Se non è il favorito numero uno poco ci manca, ma il Simon Yates visto al Tour of the Alps fa davvero paura. Al Giro d’Italia 2021 il capitano del Team BikeExchange sarà sicuramente tra i più osservati (non a caso gli abbiamo dedicato la copertina del numero di maggio di tuttoBICI) e lui stesso è pronto a prendersi le sue responsabilità e andare a caccia della Maglia Rosa.
«Al TotA sono andato bene, ma è una corsa abbastanza diversa: qui ci sono tappe lunghe e bisogna stare sul pezzo per tre settimane, mentre lì tappe brevi ed intense per cinque giorni full gas - ammette il gemello d'arte in conferenza stampa -. La mia condizione è sicuramente buona e cercheremo di tirarne fuori il meglio. Già nella prima settimana ci sono alcuni trabocchetti, poi la seconda settimana è dura e la terza durissima. Prendere la maglia rosa subito? Difficile fare calcoli in questo senso, l'importante è avercela a Milano».
Nel 2018 affondò in maglia rosa a tre tappe dal termine, nel 2019 deluse le aspettative e nel 2020 fu estromesso dal covid dopo aver vinto la Tirreno-Adriatico in avvicinamento. «Rispetto al 2018 ho più esperienza, so come gestirmi ed evitare certi errori. Il Giro è una corsa che mi piace molto, con tante salite che si adattano alle mie caratteristiche, e con meno cronometro, almeno per quanto riguarda gli ultimi anni. Contro il tempo ho dimostrato di sapermi difendere, anche se anche quest’anno sarà meglio guadagnare del tempo prima della crono, in modo da non correre rischi. Poi ci sarà la tappa delle strade bianche, in cui dovrò fare di tutto per rimanere fuori dai guai. Quest'anno, poi, il Giro si sposa bene con le Olimpiadi, che sono il secondo grande obiettivo dell'anno. Dopo il Giro sarò anche al Tour de France, ma per il momento non ci penso».
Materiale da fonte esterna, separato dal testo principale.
(** * velox/type/Filter.cpp: scalar column filters and their intersection algebra

    A shallow embedding of the integer filters of [Filter.cpp]
    ([BigintRange], [BigintValuesUsingBitmask], [BigintValuesUsingHashTable],
    [BigintMultiRange]), of the value-set factory [createBigintValues], of the
    [mergeWith] algebra over them, of [BytesRange] and of the NaN handling of
    [MultiRange]; further of [Filter::toString], of the range test of
    [BytesValues] and of the tests of [MultiRange] on byte strings.

    Conventions.
    - [int64_t], [uint64_t], [uint32_t] and [size_t] values are elements of
      [Z]; every C++ operation that can leave the range of its type is written
      with its wrap-around ([toInt64], [toUint64], [toUint32]).
    - A call that the C++ code ends through [VELOX_CHECK] or
      [VELOX_UNREACHABLE], or that leaves defined behaviour (an access outside
      a vector, a shift by the width of the type), yields [Fail]; a call that
      returns yields [Ok].
    - [std::vector] is a list; [v[i]] is stdpp's lookup and [v[i] = x] is
      stdpp's insert, guarded where the index may leave the vector.
    - The header [Filter.h] is not among the sources.  The two constants of
      [BigintValuesUsingHashTable] it declares, [kEmptyMarker] and [M], are
      parameters of the development; the few members it defines inline are
      modelled from the specification and marked as such.
    - [MultiRange::mergeWith] (lines 475-527) merges the children of two
      multi-ranges through their own [mergeWith], which Filter.h defines for
      the floating-point and byte filters that a [MultiRange] holds; it is
      outside the embedded family: the type [Filter] below holds the constant
      filters, [BoolValue] and the integer filters. *)

From Stdlib Require Import ZArith Lia Bool String SpecFloat.
From stdpp Require Import base list.
From Equations Require Import Equations.

Local Open Scope Z_scope.

(** ** Machine integers *)

Definition kInt64Min : Z := - 2 ^ 63.
Definition kInt64Max : Z := 2 ^ 63 - 1.

Definition isInt64 (z : Z) : bool := (kInt64Min <=? z) && (z <=? kInt64Max).

Definition int64 (z : Z) : Prop := kInt64Min <= z <= kInt64Max.

(** Two's complement wrap-around to 64 signed bits. *)
Definition toInt64 (z : Z) : Z := (z + 2 ^ 63) mod 2 ^ 64 - 2 ^ 63.

(** Conversion to [uint64_t] / [size_t], and to [uint32_t]. *)
Definition toUint64 (z : Z) : Z := z mod 2 ^ 64.
Definition toUint32 (z : Z) : Z := z mod 2 ^ 32.

(** [__builtin_sub_overflow(a, b, &r)]: the flag and the wrapped difference. *)
Definition sub_overflow (a b : Z) : bool * Z :=
  (negb (isInt64 (a - b)), toInt64 (a - b)).

(** [std::max(a, b)] is [(a < b) ? b : a]; [std::min(a, b)] is
    [(b < a) ? b : a]. *)
Definition std_max (a b : Z) : Z := if a <? b then b else a.
Definition std_min (a b : Z) : Z := if b <? a then b else a.

(** ** Outcome of a call *)

Inductive Error : Type :=
| CheckFailed (message : string)   (* VELOX_CHECK(cond, message) failed *)
| Unreachable                       (* VELOX_UNREACHABLE() *)
| Undefined.                        (* the call left defined behaviour *)

Inductive Result (A : Type) : Type :=
| Ok (a : A)
| Fail (e : Error).
Arguments Ok {A} a.
Arguments Fail {A} e.

#[global] Instance Result_ret : MRet Result := fun A a => Ok a.

#[global] Instance Result_bind : MBind Result := fun A B k r =>
  match r with
  | Ok a => k a
  | Fail e => Fail e
  end.

#[global] Instance Result_fmap : FMap Result := fun A B f r =>
  match r with
  | Ok a => Ok (f a)
  | Fail e => Fail e
  end.

Definition returns {A : Type} (r : Result A) : Prop := exists a, r = Ok a.

Inductive FilterKind : Type :=
| kAlwaysFalse | kAlwaysTrue | kIsNull | kIsNotNull | kBoolValue
| kBigintRange | kBigintValuesUsingHashTable | kBigintValuesUsingBitmask
| kDoubleRange | kFloatRange | kBytesRange | kBytesValues
| kBigintMultiRange | kMultiRange.

(** ** BoolValue *)

Module BoolValue.
Record t : Type := mk { value_ : bool; nullAllowed_ : bool }.

(** Modelled from the spec: [BoolValue::testBool] is defined in Filter.h,
    which is not among the sources; "BoolValue(v, nullAllowed) accepts only
    bool value v". *)
Definition testBool (f : t) (value : bool) : bool := Bool.eqb (value_ f) value.
End BoolValue.

(** ** BigintRange *)

Module BigintRange.
Record t : Type := mk { lower_ : Z; upper_ : Z; nullAllowed_ : bool }.

(** Modelled from the spec: [BigintRange::testInt64] is defined in
    Filter.h, which is not among the sources; "BigintRange.testInt64(v) is
    lo <= v <= hi". *)
Definition testInt64 (f : t) (value : Z) : bool :=
  (lower_ f <=? value) && (value <=? upper_ f).

(** Modelled from the spec: [BigintRange::testInt64Range] is defined in
    Filter.h; "if hasNull and nullAllowed, return true; otherwise the filter
    checks whether [min, max] intersects its acceptance region". *)
Definition testInt64Range (f : t) (min max : Z) (hasNull : bool) : bool :=
  if hasNull && nullAllowed_ f then true
  else negb ((min >? upper_ f) || (max <? lower_ f)).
Yates non si sbilancia poi sui rivali, spiegando che non sottovaluterà nessuno: «Non faccio nomi, dobiamo tenere tutti in considerazione, perché non sappiamo cosa potrà succedere e ognuno ha una condizione e un percorso di avvicinamento differente. Evenepoel? Non lo si può escludere, prima dell'infortunio andava fortissimo e fa parte di quella generazione di ragazzini fenomeni. Lo terrò ben d'occhio». Per quanto riguarda le grandi montagne sopra i 2000 mt, il 28enne di Bury non teme il confronto coi sudamericani per un semplice motivo: «Ad Andorra vivo a 2000 metri, quindi l'altitudine non mi spaventa. Magari i colombiani saranno ancora più a loro agio, ma non credo sarà un problema nel complesso».
Anche la squadra ha dimostrato di poterlo supportare al meglio: «Ho grande fiducia nella squadra, che è la cosa che conta di più, poi non so se saremo i più forti o meno. Se qualche mio compagno avrà l'opportunità di vincere una tappa lo lascerò fare assolutamente, ma non ci dimentichiamo che l'obiettivo principale è la classifica generale».